The picture is not much better in corporate headquarters. With the Shanghai Composite having lost nearly two-thirds of its value in the past twelve months and leading multinationals like Sony Ericsson and Philips are either laying off staff or implementing hiring freezes, the impact of the global economic crisis has hit the confidence of Chinese workers hard. HR consultancies in Shanghai reportedly show that Chinese office workers are the most stressed in Asia. Gone are the days of soaring salary increases and endless talent shortages; job security is the new talk of the town.   

For years, surveys of foreign firms in a country of 1.3 billion showed recruiting talent was their biggest operational problem-more than the number who cited regulatory concerns, a lack of transparency, bureaucracy, or the infringement of intellectual-property rights. Just as the global downturn started to bite, new government rules pushed up the cost of hiring workers and have made the hiring manager's job a legal nightmare. 
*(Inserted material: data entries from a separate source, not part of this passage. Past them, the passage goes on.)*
Lemma stored_in_spec stored vs :
  existsb (stored_eq stored) (map PStr vs)
    = match stored with Some s => bool_decide (s ∈ vs) | None => false end.
Proof.
  induction vs as [|v vs IH]; [by destruct stored|]. simpl existsb.
  rewrite IH, stored_eq_spec. destruct stored as [s|]; [|by rewrite bool_decide_eq_false_2].
  rewrite <-bool_decide_or. apply bool_decide_ext. rewrite elem_of_cons. naive_solver.
Qed.

Lemma compile_cond_computes field c :
  ∃ p, compile_operator (PStr field) (PStr (cond_key c)) (cond_operand c) = Ok p ∧
       computes p (λ m, cond_holds (m !! field) c).
Proof.
  destruct c as [v|v|vs|vs|b|o v].
  5: destruct b.
  7: { destruct (compile_ordered_computes field o v) as (p & Hp & Hc).
       exists p. split; [|done]. simpl. by destruct o. }
  all: eexists; (split; [reflexivity|]); intros m; unfold stored_at; simpl;
    rewrite ?stored_eq_spec, ?stored_in_spec; try done; by destruct (m !! field).
Qed.

Lemma field_ok_not_logical k :
  field_ok k = true → str_in k LOGICAL_OPERATORS = false ∧ is_blank k = false ∧ startswith "$" k = false.
Proof.
  unfold field_ok. intros [Hb Hd]%andb_prop. apply negb_true_iff in Hb, Hd. split_and!; try done.
  apply bool_decide_eq_false_2. unfold LOGICAL_OPERATORS. rewrite !elem_of_cons.
  intros [->|[->|[->|H]]]; [done..|]. by apply elem_of_nil in H.
Qed.

Lemma key_is_str k k' v : key_is k (PStr k', v) = bool_decide (k' = k).
Proof. done. Qed.

(** A field entry takes none of the logical branches of [compile_node]. *)
Lemma compile_field_key k (v : pyval) :
  field_ok k = true →
  key_is "$and" (PStr k, v) = false ∧ key_is "$or" (PStr k, v) = false ∧ key_is "$not" (PStr k, v) = false.
Proof.
  intros (Hl & _)%field_ok_not_logical. apply bool_decide_eq_false_1 in Hl.
  rewrite !key_is_str. split_and!; apply bool_decide_eq_false_2; intros ->; apply Hl; set_solver.
Qed.

Lemma compile_each_computes (g : meta → fnode → bool) ns :
  Forall (λ n, ∃ p, compile_node (enc n) = Ok p ∧ computes p (λ m, g m n)) ns →
  ∃ ps, compile_each compile_node (PList (map enc ns)) = Ok ps ∧
        Forall2 (λ n p, computes p (λ m, g m n)) ns ps.
Proof. intros H. cbn [compile_each]. rewrite mapR_map. by apply mapR_exists. Qed.

Lemma Forall_wf_impl d ns (P : fnode → Prop) :
  forallb (wf d) ns = true → Forall (λ n, ∀ d, wf d n = true → P n) ns → Forall P ns.
Proof.
  intros Hw H. rewrite Forall_forall in H |- *. rewrite forallb_forall in Hw.
  intros n Hn. eapply H; [done|]. by apply Hw, list_elem_of_In.
Qed.

(** The body of the loop of [compile_node], on one entry. *)
Definition compile_entry (kv : pyval * pyval) : result pred :=
  if key_is "$and" kv then compile_all <$> compile_each compile_node kv.2
  else if key_is "$or" kv then compile_any <$> compile_each compile_node kv.2
  else if key_is "$not" kv then compile_not <$> compile_node kv.2
  else compile_field kv.1 kv.2.

Lemma compile_node_dict d : compile_node (PDict d) = compile_all <$> mapR compile_entry d.
Proof. done. Qed.
(* ===== verification/JournalStore.v ===== *)
(** * The document state journal ([src/src/lodedb/engine/state_journal_store.py])

    A base JSON snapshot plus ordered [.jsd] delta segments and the manifest that anchors
    them. The operations of [StateJournalStore] are translated one by one over the file
    system of [FileSys]; timings are left out. The specification is a map of documents with
    their chunk rows: replaying the journal is shown to refine applying the deltas to it,
    and appending a delta to be atomic at every point where the process can stop. *)

From Stdlib Require Import Ascii String ZArith Lia SpecFloat.
From stdpp Require Import base strings numbers sets gmap sorting list.
From S2P Require Import Prelude Numbers PyVal Bytes Json FileSys.

Local Open Scope Z_scope.

Definition STATE_JOURNAL_DIR_SUFFIX : string := ".json-delta".
Definition STATE_JOURNAL_MANIFEST_NAME : string := "manifest.json".
Definition STATE_JOURNAL_SEGMENT_SUFFIX : string := ".jsd".
Definition STATE_JOURNAL_MAGIC : bytes := "EEJSD001".
Definition STATE_JOURNAL_SCHEMA_VERSION : Z := 1.
Definition DEFAULT_MAX_DELTA_DOCUMENT_FRACTION : spec_float := fdiv (float_of_Z 1) (float_of_Z 4).
Definition DEFAULT_MAX_DELTA_SEGMENTS : Z := 64.
Definition STATE_HEADER_EXCLUDED_KEYS : list string :=
  ["chunks"; "document_hashes"; "document_chunk_ids"; "document_metadata"; "query_latency_ms"].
Even before it went into effect one year ago, China's new labor contract law was creating controversy.  As Dan Harris, partner at the Seattle-based Harris & Moure law firm, wrote on his popular China Law Blog more than a year ago, the law is a "huge deal." The main complaint of the new law is that it makes hiring and terminating overly burdensome. "We have heard from Chinese lawyers who already have plaintiffs all lined up and ready to sue various foreign companies for when those foreign companies fail to comply. I kid you not," wrote Harris.
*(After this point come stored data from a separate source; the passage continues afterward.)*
Lemma parse_b_bytes name q x :
  Z.of_nat (slen (json_blob (b_header q x))) < 2 ^ 64 →
  TV.parse_delta name (b_bytes q x) = Ok (canon (b_header q x), b_map x).
Proof.
  intros Hlen. unfold TV.parse_delta, b_bytes, TV.segment_bytes.
  set (hb := json_blob (b_header q x)) in *. set (bb := concat_bytes _).
  set (pk := pack_u64 (N.of_nat (slen hb))).
  assert (slen pk = 8%nat) as Hpk by apply slen_pack_u64.
  assert (slen TVIM_DELTA_MAGIC = 8%nat) as Hmg by done.
  set (data := TVIM_DELTA_MAGIC +:+ pk +:+ hb +:+ bb).
  assert (Z.of_nat (slen data) = 16 + Z.of_nat (slen hb) + Z.of_nat (slen bb)) as Hn
    by (unfold data; rewrite !slen_app; lia).
  rewrite Hn, Hmg. replace (_ <? _) with false by (symmetry; apply Z.ltb_ge; lia).
  assert (str_take 8 data = TVIM_DELTA_MAGIC) as -> by (by apply str_take_app_alt).
  rewrite bool_decide_eq_true_2 by done. cbn [negb orb].
  assert (unpack_u64 data 8 = N.of_nat (slen hb)) as ->.
  { rewrite <-Hmg. apply unpack_pack_u64. lia. }
  replace (_ <? _) with false by (symmetry; apply Z.ltb_ge; lia).
  assert (py_slice data (Z.of_nat 8 + 8) (Z.of_nat 8 + 8 + Z.of_N (N.of_nat (slen hb))) = hb) as ->
    by (apply slen_json_blob_slice; lia).
  destruct (blob_text (b_header q x) (delta_header_ok _ _ _ _ _)) as (t & Ht & Hl). fold hb in Ht. rewrite Ht.
  cbn [mbind result_bind]. rewrite Hl. cbn [mbind result_bind].
  rewrite (get_int_b_header q x "schema_version" 1) by reflexivity. cbn [mbind result_bind].
  change (negb (1 =? TVIM_DELTA_SCHEMA_VERSION)) with false. cbv iota.
  change (b_header q x) with (PDict (header_dict q x)).
  rewrite (py_index_canon _ "arrays" (PList (map TV.array_spec (b_arrays x)))) by (apply delta_header_ok || reflexivity).
  cbn [mbind result_bind canon py_iter].
  destruct (read_arrays_run (b_arrays x) (TVIM_DELTA_MAGIC +:+ pk +:+ hb) "" ∅) as (z & Hz).
  rewrite sapp_nil_r, <-!sapp_assoc in Hz. fold bb data in Hz.
  assert (Z.of_nat (slen (TVIM_DELTA_MAGIC +:+ pk +:+ hb)) = Z.of_nat 8 + 8 + Z.of_N (N.of_nat (slen hb))) as Hpre
    by (rewrite !slen_app; lia).
  rewrite Hpre in Hz. rewrite Hz. cbn [mbind result_bind snd]. reflexivity.
Qed.

Lemma b_map_arrays x :
  b_map x !! "header" = None ∧ b_map x !! "removed_stable_ids" = Some (ascontiguous "uint64" (b_rm x)) ∧
  b_map x !! "upsert_stable_ids" = Some (ascontiguous "uint64" (b_up x)) ∧
  b_map x !! "upsert_codes" = Some (ascontiguous "uint8" (b_codes x)) ∧
  b_map x !! "upsert_scales" = Some (ascontiguous "float32" (b_scales x)).
Proof. done. Qed.

Lemma bo_enc fp before x : batch_ok fp before x →
  Forall2 (λ id r, rows (b_live x) !! id = Some r) (ids (b_up x)) (enc (b_codes x) (b_scales x)).
Proof.
  intros Hx. pose proof (bo_export _ _ _ Hx) as He. unfold TV.encoded_rows in He. rewrite ids_shape in He.
  cbn [mbind result_bind] in He. destruct (Z.eqb_spec (Z.of_nat (length (ids (b_up x)))) 0) as [E|E].
  - injection He as <- <-. rewrite enc_zeros. assert (ids (b_up x) = []) as -> by (apply length_zero_iff_nil; lia). constructor.
  - assert (∃ rs, Forall2 (λ id r, rows (b_live x) !! id = Some r) (ids (b_up x)) rs) as [rs Hrs].
    { pose proof (bo_live _ _ _ Hx) as HF. clear -HF. induction HF as [|id l Hid _ (rs & IH)]; [by exists []|].
      apply elem_of_dom in Hid as [r Hr]. exists (r :: rs). by constructor. }
    destruct (export_rows _ _ _ Hrs) as (c & sc & Hc & <-). rewrite Hc in He. by injection He as <- <-.
Qed.

(** Replaying the removals and the upserts of a batch gives the rows of the live index. *)
Lemma replay_rows fp i before x : rows i = before → calibration_fingerprint i = Some fp → batch_ok fp before x →
  ∃ i1 i2, (∀ id, rows i1 !! id = if decide (id ∈ ids (b_rm x)) then None else before !! id) ∧
    (if Z.of_nat (length (ids (b_rm x))) =? 0 then i1 = i
     else remove_many i (ascontiguous "uint64" (b_rm x)) = Ok (i1, Z.of_nat (length (ids (b_rm x))))) ∧
    (if Z.of_nat (length (ids (b_up x))) =? 0 then i2 = i1
     else add_encoded i1 (ascontiguous "uint64" (b_up x)) (ascontiguous "uint8" (b_codes x))
            (ascontiguous "float32" (b_scales x)) = Ok i2) ∧
    rows i2 = rows (b_live x) ∧ calibration_fingerprint i2 = Some fp.
Proof.
  intros Hi Hf Hx. destruct (bo_rm _ _ _ Hx) as [Hrm1 Hrm2], (bo_up _ _ _ Hx) as [Hup1 Hup2].
  assert (∃ i1, (∀ id, rows i1 !! id = if decide (id ∈ ids (b_rm x)) then None else before !! id) ∧
    (if Z.of_nat (length (ids (b_rm x))) =? 0 then i1 = i
     else remove_many i (ascontiguous "uint64" (b_rm x)) = Ok (i1, Z.of_nat (length (ids (b_rm x))))) ∧
    calibration_fingerprint i1 = Some fp) as (i1 & Hr1 & Hs1 & Hf1).
  { destruct (Z.eqb_spec (Z.of_nat (length (ids (b_rm x)))) 0) as [E|E].
    - exists i. split_and!; [|done|done]. intros id. assert (ids (b_rm x) = []) as -> by (apply length_zero_iff_nil; lia).
      rewrite decide_False by apply not_elem_of_nil. by rewrite Hi.
    - destruct (remove_rows i (ascontiguous "uint64" (b_rm x))) as (i1 & Hrm & Hrows & Hfp).
      { by rewrite ids_contiguous. } { by rewrite ids_contiguous, Hi. }
      rewrite ids_contiguous in Hrm, Hrows. exists i1. split_and!; [by rewrite <-Hi|done|by rewrite Hfp]. }
  exists i1. assert (Forall (λ id, id ∉ dom (rows i1)) (ids (b_up x))) as Hfresh.
  { rewrite Forall_forall in Hup2 |- *. intros id Hid [r Hr]%elem_of_dom. rewrite Hr1 in Hr.
    destruct (decide (id ∈ ids (b_rm x))) as [|Hn]; [done|]. apply Hn, Hup2; [done|]. apply elem_of_dom. by exists r. }
  assert (length (enc (b_codes x) (b_scales x)) = length (ids (b_up x))) as Hlen
    by (symmetry; by eapply Forall2_length, bo_enc).
  assert (rows (b_live x) = list_to_map (zip (ids (b_up x)) (enc (b_codes x) (b_scales x))) ∪ rows i1) as Hlive.
  { apply map_eq. intros id. pose proof (bo_enc fp before x Hx) as HF.
    destruct (decide (id ∈ ids (b_up x))) as [Hin|Hin].
    - destruct (list_elem_of_lookup_1 _ _ Hin) as [k Hk]. destruct (Forall2_lookup_l _ _ _ _ _ HF Hk) as (r & Hr & Hrow).
      rewrite Hrow. symmetry. apply lookup_union_Some_l. apply elem_of_list_to_map_1.
      + by rewrite fst_zip by lia.
      + apply list_elem_of_lookup. exists k. by rewrite lookup_zip_with, Hk, Hr.
    - rewrite (bo_rest _ _ _ Hx id Hin), lookup_union_r by (apply not_elem_of_list_to_map_1; by rewrite fst_zip by lia).
      by rewrite Hr1. }
  destruct (Z.eqb_spec (Z.of_nat (length (ids (b_up x)))) 0) as [E|E].
  - exists i1. split_and!; try done. rewrite Hlive. assert (ids (b_up x) = []) as -> by (apply length_zero_iff_nil; lia).
    cbn. by rewrite (left_id_L ∅ (∪)).
  - destruct (add_rows i1 (ascontiguous "uint64" (b_up x)) (ascontiguous "uint8" (b_codes x))
      (ascontiguous "float32" (b_scales x))) as (i2 & Hadd & Hrows & Hfp).
    { by rewrite ids_contiguous. } { by rewrite ids_contiguous. } { by rewrite enc_contiguous, ids_contiguous. }
    rewrite ids_contiguous, enc_contiguous in Hrows. exists i2. split_and!; try done; [by rewrite Hlive|by rewrite Hfp].
Qed.

Lemma replay_segment_run fp i before q x : rows i = before → calibration_fingerprint i = Some fp → batch_ok fp before x →
  ∃ i', TV.replay_segment i (canon (b_header q x)) (b_map x)
          = Ok (i', Z.of_nat (length (ids (b_up x))), Z.of_nat (length (ids (b_rm x)))) ∧
    rows i' = rows (b_live x) ∧ calibration_fingerprint i' = Some fp.
Proof.
  intros Hi Hf Hx. destruct (replay_rows fp i before x Hi Hf Hx) as (i1 & i2 & _ & Hs1 & Hs2 & Hr2 & Hf2).
  destruct (b_map_arrays x) as (H1 & H2 & H3 & H4 & H5).
  unfold TV.replay_segment. rewrite H1. cbn [mbind result_bind].
  rewrite (get_int_b_header q x "calibration_fingerprint" fp).
  2:{ unfold header_dict, b_header. rewrite (bo_fp _ _ _ Hx). reflexivity. }
  cbn [mbind result_bind]. unfold fingerprint. rewrite Hf. cbn [mbind result_bind]. rewrite Z.eqb_refl. cbn [negb].
  unfold TV.array. rewrite H2, H3, H4, H5. cbn [mbind result_bind]. rewrite !ids_shape, !ids_contiguous. cbn [mbind result_bind].
  assert ((if Z.of_nat (length (ids (b_rm x))) =? 0 then Ok (i, 0)
     else '(i, removed) ← remove_many i (ascontiguous "uint64" (b_rm x));
          if removed =? Z.of_nat (length (ids (b_rm x))) then Ok (i, removed)
          else raise RuntimeError "TurboVec delta replay rejected: removed-id count mismatch")
     = Ok (i1, Z.of_nat (length (ids (b_rm x))))) as ->.
  { destruct (Z.eqb_spec (Z.of_nat (length (ids (b_rm x)))) 0) as [E|E]; [by rewrite Hs1, E|].
    rewrite Hs1. cbn [mbind result_bind]. by rewrite Z.eqb_refl. }
  cbn [mbind result_bind].
  assert ((if Z.of_nat (length (ids (b_up x))) =? 0 then Ok i1
     else add_encoded i1 (ascontiguous "uint64" (b_up x)) (ascontiguous "uint8" (b_codes x)) (ascontiguous "float32" (b_scales x)))
     = Ok i2) as ->.
  { destruct (Z.eqb_spec (Z.of_nat (length (ids (b_up x)))) 0) as [E|E]; [by rewrite Hs2|done]. }
  cbn [mbind result_bind].
  rewrite (get_int_b_header q x "rows_after" (index_len (b_live x))) by reflexivity. cbn [mbind result_bind].
  assert (index_len i2 = index_len (b_live x)) as -> by (by rewrite !len_rows, Hr2).
  rewrite Z.eqb_refl. cbn [negb]. rewrite andb_false_r. exists i2. done.
Qed.
End batches.

(** ** The store on disk *)

(** What [_read_manifest_optional] makes of the manifest file. *)
Definition parse_tvim_manifest (c : option bytes) : result (option pydict) :=
  match c with
  | None => Ok None
  | Some b =>
      text ← utf8_decode b;
      manifest ← loads text;
      version ← SJ.get_int manifest "schema_version" (-1);
      if version =? TVIM_DELTA_SCHEMA_VERSION then d ← py_items manifest; Ok (Some d)
      else raise RuntimeError "unsupported TurboVec delta manifest schema version"
  end.

Section disk.
Context (st : TvimDeltaStore).
Context {arr index row : Type} `{NP : Numpy arr} {NL : NumpyLaws arr} `{TI : !TurboIndex arr index} {TL : TurboLaws arr index row}.

Notation mpath := (TV.manifest_path st).
Notation ddir := (TV.delta_dir st).
Notation tseg := (Z * batch (arr := arr) (index := index))%type.
Definition tpath (n : Z) : path := TV.segment_name n :: ddir.

Lemma tv_mpath_eq : mpath = TVIM_DELTA_MANIFEST_NAME :: ddir.
Proof. by apply pjoin_simple. Qed.

Lemma tv_segment_name_simple n : 0 <= n → simple_name (TV.segment_name n) = true.
Proof.
  intros Hn. destruct (format_08d_chars n Hn) as (Hd & _). unfold simple_name, TV.segment_name.
  rewrite !chars_app, !forallb_app.
  assert (forallb (λ c, negb (bool_decide (c = "/"%char))) (chars (format_08d n)) = true) as ->.
  { eapply forallb_impl; [|exact Hd]. intros c Hc. apply negb_true_iff, bool_decide_eq_false_2. by intros ->. }
  apply negb_true_iff, bool_decide_eq_false_2. set_solver.
Qed.

Lemma tpath_eq n : 0 <= n → pjoin ddir (TV.segment_name n) = tpath n.
Proof. intros. by apply pjoin_simple, tv_segment_name_simple. Qed.

Lemma tpath_inj n m : 0 <= n → 0 <= m → tpath n = tpath m → n = m.
Proof.
  intros Hn Hm H. apply (f_equal pname) in H. unfold tpath, TV.segment_name in H. cbn in H.
  apply (sapp_inj_l _ _ "delta-"), sapp_inj_r in H. by apply format_08d_inj.
Qed.

Lemma tmp_tpath_ne n m : tmp_of (tpath n) ≠ tpath m.
Proof.
  unfold tpath, tmp_of, with_name, pname. simpl. intros [= H]. unfold TV.segment_name in H.
  revert H. rewrite !sapp_assoc.
  change ".tmp" with (".tm" +:+ String "p" ""). change TVIM_DELTA_SEGMENT_SUFFIX with (".tv" +:+ String "d" "").
  rewrite !sapp_assoc. by apply suffix_ne.
Qed.

Lemma tpath_mpath n : tpath n ≠ mpath ∧ tmp_of (tpath n) ≠ mpath ∧ tmp_of mpath ≠ tpath n.
Proof. rewrite tv_mpath_eq. by split_and!; intros [= ?]. Qed.

Lemma tv_read_manifest_optional_run s :
  TV.read_manifest_optional st s = Out [] s (parse_tvim_manifest (content s mpath)).
Proof.
  unfold TV.read_manifest_optional. erewrite bind_run_pure by reflexivity.
  unfold content. destruct (files s !! mpath) as [f|] eqn:E.
  2: { rewrite bool_decide_eq_false_2 by (by intros [? ?]). done. }
  rewrite bool_decide_eq_true_2 by done. cbn [fmap option_fmap option_map parse_tvim_manifest].
  erewrite read_text_run by (unfold content; by rewrite E).
  destruct (utf8_decode (fdata f)) as [t|]; [|done]. cbn [mbind result_bind].
  lift_step (loads t) v. lift_step (SJ.get_int v "schema_version" (-1)) z.
  destruct (z =? TVIM_DELTA_SCHEMA_VERSION); [|done]. lift_step (py_items v) d. done.
Qed.

Lemma tv_read_manifest_run s m : parse_tvim_manifest (content s mpath) = Ok (Some m) →
  TV.read_manifest st s = Out [] s (Ok m).
Proof.
  intros H. unfold TV.read_manifest.
  erewrite bind_run_pure; [|rewrite tv_read_manifest_optional_run, H; reflexivity]. done.
Qed.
The economic downturn seems to have intensified the fight over the new law. Earlier this month, a group of people claiming to be marketing department staff of Sony Ericsson gathered on a cold day outside the company's headquarters in Beijing, asking for compensation after their labor contracts were terminated, according to local media reports. Not only are famous multinationals and low-wage labor-intensive jobs under threat, but a few Chinese high-tech firms feeling pressure from the public scrutiny.
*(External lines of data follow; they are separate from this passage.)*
Lemma add_unit_rep i a u tokens g : rep k b i a →
  ∃ i', add_unit i u tokens g = Ok i' ∧ rep k b i' (a_add_unit a u tokens (default u g)).
Proof.
  intros H. unfold add_unit.
  assert (∃ i1, (match pos_by_unit_id i !! u with Some _ => remove_unit i u | None => Ok i end) = Ok i1 ∧
    rep k b i1 (a_keep (not_unit u) a) ∧ pos_by_unit_id i1 !! u = None) as (i1 & -> & (HR & Hn & Hk & Hb) & Hu).
  { destruct (pos_by_unit_id i !! u) eqn:E; [by apply remove_unit_rep|]. exists i. by rewrite (rep_pos_None i a u). }
  cbn [mbind result_bind].
  destruct (add_at_repr i1 _ u tokens (default u g) HR Hu) as (i' & -> & HR' & Hn' & Hk' & Hb').
  exists i'. split; [done|]. rewrite Hn in HR', Hn'. split_and!; [exact HR'|by rewrite Hn'|congruence|congruence].
Qed.

Lemma lookup_foldr_delete {A} (m : gmap Z A) l q :
  foldr delete m l !! q = if decide (q ∈ l) then None else m !! q.
Proof.
  induction l as [|p l IH]; cbn [foldr]; [by rewrite decide_False by set_solver|].
  destruct (decide (p = q)) as [->|]; [rewrite lookup_delete_eq, decide_True by set_solver; done|].
  rewrite lookup_delete_ne, IH by done. destruct (decide (q ∈ l)); [by rewrite decide_True by set_solver|].
  by rewrite decide_False by set_solver.
Qed.

Lemma foldr_delete_delete {A} (m : gmap Z A) p l : foldr delete (delete p m) l = delete p (foldr delete m l).
Proof.
  apply map_eq. intros q. rewrite lookup_foldr_delete.
  destruct (decide (p = q)) as [->|]; [rewrite !lookup_delete_eq; by destruct (decide _)|].
  by rewrite !lookup_delete_ne, lookup_foldr_delete.
Qed.

Lemma remove_positions_rep i a l : rep k b i a → NoDup l → (∀ p, p ∈ l → is_Some (a.1 !! p)) →
  ∃ i', foldR remove_at i l = Ok i' ∧ rep k b i' (foldr delete a.1 l, a.2).
Proof.
  revert i a; induction l as [|p l IH]; intros i a H Hnd Hin; cbn [foldR foldr].
  { exists i. split; [done|]. by destruct a. }
  apply NoDup_cons in Hnd as [Hp Hnd]. destruct (Hin p) as [s Hs]; [by left|].
  destruct (remove_at_rep i a p s H Hs) as (i1 & -> & H1). cbn [mbind result_bind].
  destruct (IH i1 (delete p a.1, a.2) H1 Hnd) as (i' & HOk & H').
  { intros q Hq. cbn [fst]. rewrite lookup_delete_ne by set_solver. apply Hin. by right. }
  exists i'. split; [done|]. cbn [fst snd] in H'. by rewrite foldr_delete_delete in H'.
Qed.

Lemma remove_group_rep i a g : rep k b i a →
  ∃ i', remove_group i g = Ok i' ∧ rep k b i' (a_keep (not_group g) a).
Proof.
  intros H. unfold remove_group. rewrite (repr_groups i a.1 (proj1 H)).
  assert (foldr delete a.1 (elements (group_positions a.1 g)) = filter (λ ps : Z * unit_slot, not_group g ps.2 = true) a.1) as Hf.
  { apply map_eq. intros q. rewrite lookup_foldr_delete.
    destruct (a.1 !! q) as [s|] eqn:Hq.
    - destruct (decide (q ∈ elements (group_positions a.1 g))) as [Hin|Hin];
        rewrite elem_of_elements, elem_of_group_positions, Hq in Hin; cbn in Hin.
      + symmetry. apply map_lookup_filter_None. right. intros s' Hs' Hk. apply bool_decide_eq_true_1 in Hk. cbn in Hk. naive_solver.
      + symmetry. apply map_lookup_filter_Some. split; [done|]. apply bool_decide_eq_true_2. naive_solver.
    - destruct (decide _); symmetry; apply map_lookup_filter_None; by left. }
  destruct (decide (group_positions a.1 g = ∅)) as [E|E].
  - rewrite E, elements_empty in Hf. cbn [foldr] in Hf. rewrite E, nonempty_set_empty. exists i. split; [done|].
    unfold a_keep. rewrite <-Hf. by destruct a.
  - rewrite nonempty_set_Some by done.
    destruct (remove_positions_rep i a (elements (group_positions a.1 g)) H) as (i' & HOk & H').
    { apply NoDup_elements. }
    { intros p. rewrite elem_of_elements, elem_of_group_positions, fmap_Some. intros (s & -> & _). eauto. }
    exists i'. split; [done|]. unfold a_keep. by rewrite <-Hf.
Qed.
 The significance of the law was summed up by the country's top telecoms equipment-maker Huawei Technologies decision to "ask" 7,000 of its employees who had been working for the company for eight years or more to resign. Drawing headlines across the country, it was viewed as an attempt to circumvent the new law which states that employees can sign open-ended labor contracts if they have worked for a company for ten years or more. These contracts will make it harder for an employer to fire its workers.

In the end, it seems Huawei's strategy has backfired badly.  Bill Dodson, general manager at Asia Base in the city of Suzhou and author of the This is China Blog, told the story of his friend Paul, who works for one of Huawei's European rivals.  Writes Dodson: "Huawei are bad guys," Paul said. "They fired so many senior people before the end of last year, to get round the new labor law."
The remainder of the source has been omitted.